Your assignment: Give the records again exactly, with every character kept.

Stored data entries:
+---+

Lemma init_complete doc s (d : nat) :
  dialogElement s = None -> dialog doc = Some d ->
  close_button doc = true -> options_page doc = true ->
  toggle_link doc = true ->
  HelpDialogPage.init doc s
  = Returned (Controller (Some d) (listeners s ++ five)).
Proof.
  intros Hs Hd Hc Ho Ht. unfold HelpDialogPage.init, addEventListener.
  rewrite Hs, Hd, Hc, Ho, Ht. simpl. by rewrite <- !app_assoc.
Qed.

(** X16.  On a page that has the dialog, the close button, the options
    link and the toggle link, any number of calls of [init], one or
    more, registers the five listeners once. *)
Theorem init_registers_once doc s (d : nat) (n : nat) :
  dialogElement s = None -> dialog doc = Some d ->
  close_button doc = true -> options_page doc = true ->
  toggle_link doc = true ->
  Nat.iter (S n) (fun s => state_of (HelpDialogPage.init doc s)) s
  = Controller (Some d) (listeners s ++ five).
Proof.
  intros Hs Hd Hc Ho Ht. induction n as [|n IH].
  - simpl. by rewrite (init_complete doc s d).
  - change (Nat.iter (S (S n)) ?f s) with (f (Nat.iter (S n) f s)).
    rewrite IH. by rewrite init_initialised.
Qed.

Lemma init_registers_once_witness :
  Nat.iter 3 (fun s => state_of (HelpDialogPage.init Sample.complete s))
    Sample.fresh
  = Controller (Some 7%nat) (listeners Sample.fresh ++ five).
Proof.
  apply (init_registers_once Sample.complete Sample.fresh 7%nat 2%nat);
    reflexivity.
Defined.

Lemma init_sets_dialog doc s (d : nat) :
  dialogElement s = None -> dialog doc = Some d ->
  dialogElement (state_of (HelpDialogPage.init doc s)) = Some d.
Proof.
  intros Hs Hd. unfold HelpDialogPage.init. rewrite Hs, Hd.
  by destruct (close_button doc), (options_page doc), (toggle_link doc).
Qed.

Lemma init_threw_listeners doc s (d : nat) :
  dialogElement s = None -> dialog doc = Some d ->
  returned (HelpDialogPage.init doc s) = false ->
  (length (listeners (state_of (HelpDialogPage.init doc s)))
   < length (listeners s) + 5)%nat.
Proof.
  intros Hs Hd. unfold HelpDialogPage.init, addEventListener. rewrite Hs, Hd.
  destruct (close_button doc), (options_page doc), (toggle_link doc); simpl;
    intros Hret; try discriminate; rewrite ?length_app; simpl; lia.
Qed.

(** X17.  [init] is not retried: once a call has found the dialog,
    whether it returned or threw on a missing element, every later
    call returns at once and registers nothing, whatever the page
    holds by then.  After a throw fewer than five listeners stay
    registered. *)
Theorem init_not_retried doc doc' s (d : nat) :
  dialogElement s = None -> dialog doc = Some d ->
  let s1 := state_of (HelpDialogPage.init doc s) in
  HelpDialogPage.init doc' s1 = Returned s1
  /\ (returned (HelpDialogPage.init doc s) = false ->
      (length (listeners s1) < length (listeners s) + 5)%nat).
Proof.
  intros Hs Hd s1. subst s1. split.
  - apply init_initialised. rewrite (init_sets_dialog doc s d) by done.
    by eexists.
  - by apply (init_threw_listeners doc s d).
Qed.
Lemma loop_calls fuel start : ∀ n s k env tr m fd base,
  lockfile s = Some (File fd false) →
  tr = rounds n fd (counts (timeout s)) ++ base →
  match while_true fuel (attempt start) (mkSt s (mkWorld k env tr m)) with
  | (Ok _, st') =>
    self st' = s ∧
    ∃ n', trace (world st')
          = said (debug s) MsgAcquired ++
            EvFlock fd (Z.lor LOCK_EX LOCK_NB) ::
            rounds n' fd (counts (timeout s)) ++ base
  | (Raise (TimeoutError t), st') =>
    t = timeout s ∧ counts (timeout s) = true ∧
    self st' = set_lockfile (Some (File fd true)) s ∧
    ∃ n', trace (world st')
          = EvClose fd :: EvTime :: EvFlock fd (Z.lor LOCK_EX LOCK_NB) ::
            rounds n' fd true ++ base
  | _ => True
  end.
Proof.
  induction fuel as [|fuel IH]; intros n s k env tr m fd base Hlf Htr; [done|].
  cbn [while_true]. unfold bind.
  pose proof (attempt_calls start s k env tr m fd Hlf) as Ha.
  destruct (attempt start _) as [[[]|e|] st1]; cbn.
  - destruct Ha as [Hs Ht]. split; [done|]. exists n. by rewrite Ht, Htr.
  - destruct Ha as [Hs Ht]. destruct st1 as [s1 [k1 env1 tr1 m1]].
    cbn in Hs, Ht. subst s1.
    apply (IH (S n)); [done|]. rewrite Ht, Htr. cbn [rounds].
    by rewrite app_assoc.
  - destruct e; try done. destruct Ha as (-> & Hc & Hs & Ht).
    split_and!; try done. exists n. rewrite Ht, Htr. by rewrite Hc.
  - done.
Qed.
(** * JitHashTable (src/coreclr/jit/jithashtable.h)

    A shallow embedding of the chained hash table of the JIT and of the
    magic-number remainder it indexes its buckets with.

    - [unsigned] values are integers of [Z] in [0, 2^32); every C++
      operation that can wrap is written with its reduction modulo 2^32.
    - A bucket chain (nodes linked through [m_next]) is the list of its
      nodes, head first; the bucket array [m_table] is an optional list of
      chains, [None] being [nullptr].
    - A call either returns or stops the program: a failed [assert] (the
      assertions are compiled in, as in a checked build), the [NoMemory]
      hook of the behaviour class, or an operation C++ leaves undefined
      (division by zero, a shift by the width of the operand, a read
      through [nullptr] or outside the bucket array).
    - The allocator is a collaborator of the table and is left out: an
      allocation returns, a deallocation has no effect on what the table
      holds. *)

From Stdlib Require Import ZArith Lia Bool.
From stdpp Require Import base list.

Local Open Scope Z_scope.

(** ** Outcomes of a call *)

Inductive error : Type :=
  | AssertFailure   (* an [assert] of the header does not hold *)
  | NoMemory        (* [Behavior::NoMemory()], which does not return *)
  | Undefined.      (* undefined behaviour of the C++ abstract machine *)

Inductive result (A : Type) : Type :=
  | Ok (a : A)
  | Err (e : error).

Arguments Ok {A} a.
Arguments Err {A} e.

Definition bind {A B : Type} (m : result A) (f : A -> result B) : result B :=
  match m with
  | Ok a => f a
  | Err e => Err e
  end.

+---+

Response to this task:
Lemma init_complete doc s (d : nat) :
  dialogElement s = None -> dialog doc = Some d ->
  close_button doc = true -> options_page doc = true ->
  toggle_link doc = true ->
  HelpDialogPage.init doc s
  = Returned (Controller (Some d) (listeners s ++ five)).
Proof.
  intros Hs Hd Hc Ho Ht. unfold HelpDialogPage.init, addEventListener.
  rewrite Hs, Hd, Hc, Ho, Ht. simpl. by rewrite <- !app_assoc.
Qed.

(** X16.  On a page that has the dialog, the close button, the options
    link and the toggle link, any number of calls of [init], one or
    more, registers the five listeners once. *)
Theorem init_registers_once doc s (d : nat) (n : nat) :
  dialogElement s = None -> dialog doc = Some d ->
  close_button doc = true -> options_page doc = true ->
  toggle_link doc = true ->
  Nat.iter (S n) (fun s => state_of (HelpDialogPage.init doc s)) s
  = Controller (Some d) (listeners s ++ five).
Proof.
  intros Hs Hd Hc Ho Ht. induction n as [|n IH].
  - simpl. by rewrite (init_complete doc s d).
  - change (Nat.iter (S (S n)) ?f s) with (f (Nat.iter (S n) f s)).
    rewrite IH. by rewrite init_initialised.
Qed.

Lemma init_registers_once_witness :
  Nat.iter 3 (fun s => state_of (HelpDialogPage.init Sample.complete s))
    Sample.fresh
  = Controller (Some 7%nat) (listeners Sample.fresh ++ five).
Proof.
  apply (init_registers_once Sample.complete Sample.fresh 7%nat 2%nat);
    reflexivity.
Defined.

Lemma init_sets_dialog doc s (d : nat) :
  dialogElement s = None -> dialog doc = Some d ->
  dialogElement (state_of (HelpDialogPage.init doc s)) = Some d.
Proof.
  intros Hs Hd. unfold HelpDialogPage.init. rewrite Hs, Hd.
  by destruct (close_button doc), (options_page doc), (toggle_link doc).
Qed.

Lemma init_threw_listeners doc s (d : nat) :
  dialogElement s = None -> dialog doc = Some d ->
  returned (HelpDialogPage.init doc s) = false ->
  (length (listeners (state_of (HelpDialogPage.init doc s)))
   < length (listeners s) + 5)%nat.
Proof.
  intros Hs Hd. unfold HelpDialogPage.init, addEventListener. rewrite Hs, Hd.
  destruct (close_button doc), (options_page doc), (toggle_link doc); simpl;
    intros Hret; try discriminate; rewrite ?length_app; simpl; lia.
Qed.

(** X17.  [init] is not retried: once a call has found the dialog,
    whether it returned or threw on a missing element, every later
    call returns at once and registers nothing, whatever the page
    holds by then.  After a throw fewer than five listeners stay
    registered. *)
Theorem init_not_retried doc doc' s (d : nat) :
  dialogElement s = None -> dialog doc = Some d ->
  let s1 := state_of (HelpDialogPage.init doc s) in
  HelpDialogPage.init doc' s1 = Returned s1
  /\ (returned (HelpDialogPage.init doc s) = false ->
      (length (listeners s1) < length (listeners s) + 5)%nat).
Proof.
  intros Hs Hd s1. subst s1. split.
  - apply init_initialised. rewrite (init_sets_dialog doc s d) by done.
    by eexists.
  - by apply (init_threw_listeners doc s d).
Qed.
Lemma loop_calls fuel start : ∀ n s k env tr m fd base,
  lockfile s = Some (File fd false) →
  tr = rounds n fd (counts (timeout s)) ++ base →
  match while_true fuel (attempt start) (mkSt s (mkWorld k env tr m)) with
  | (Ok _, st') =>
    self st' = s ∧
    ∃ n', trace (world st')
          = said (debug s) MsgAcquired ++
            EvFlock fd (Z.lor LOCK_EX LOCK_NB) ::
            rounds n' fd (counts (timeout s)) ++ base
  | (Raise (TimeoutError t), st') =>
    t = timeout s ∧ counts (timeout s) = true ∧
    self st' = set_lockfile (Some (File fd true)) s ∧
    ∃ n', trace (world st')
          = EvClose fd :: EvTime :: EvFlock fd (Z.lor LOCK_EX LOCK_NB) ::
            rounds n' fd true ++ base
  | _ => True
  end.
Proof.
  induction fuel as [|fuel IH]; intros n s k env tr m fd base Hlf Htr; [done|].
  cbn [while_true]. unfold bind.
  pose proof (attempt_calls start s k env tr m fd Hlf) as Ha.
  destruct (attempt start _) as [[[]|e|] st1]; cbn.
  - destruct Ha as [Hs Ht]. split; [done|]. exists n. by rewrite Ht, Htr.
  - destruct Ha as [Hs Ht]. destruct st1 as [s1 [k1 env1 tr1 m1]].
    cbn in Hs, Ht. subst s1.
    apply (IH (S n)); [done|]. rewrite Ht, Htr. cbn [rounds].
    by rewrite app_assoc.
  - destruct e; try done. destruct Ha as (-> & Hc & Hs & Ht).
    split_and!; try done. exists n. rewrite Ht, Htr. by rewrite Hc.
  - done.
Qed.
(** * JitHashTable (src/coreclr/jit/jithashtable.h)

    A shallow embedding of the chained hash table of the JIT and of the
    magic-number remainder it indexes its buckets with.

    - [unsigned] values are integers of [Z] in [0, 2^32); every C++
      operation that can wrap is written with its reduction modulo 2^32.
    - A bucket chain (nodes linked through [m_next]) is the list of its
      nodes, head first; the bucket array [m_table] is an optional list of
      chains, [None] being [nullptr].
    - A call either returns or stops the program: a failed [assert] (the
      assertions are compiled in, as in a checked build), the [NoMemory]
      hook of the behaviour class, or an operation C++ leaves undefined
      (division by zero, a shift by the width of the operand, a read
      through [nullptr] or outside the bucket array).
    - The allocator is a collaborator of the table and is left out: an
      allocation returns, a deallocation has no effect on what the table
      holds. *)

From Stdlib Require Import ZArith Lia Bool.
From stdpp Require Import base list.

Local Open Scope Z_scope.

(** ** Outcomes of a call *)

Inductive error : Type :=
  | AssertFailure   (* an [assert] of the header does not hold *)
  | NoMemory        (* [Behavior::NoMemory()], which does not return *)
  | Undefined.      (* undefined behaviour of the C++ abstract machine *)

Inductive result (A : Type) : Type :=
  | Ok (a : A)
  | Err (e : error).

Arguments Ok {A} a.
Arguments Err {A} e.

Definition bind {A B : Type} (m : result A) (f : A -> result B) : result B :=
  match m with
  | Ok a => f a
  | Err e => Err e
  end.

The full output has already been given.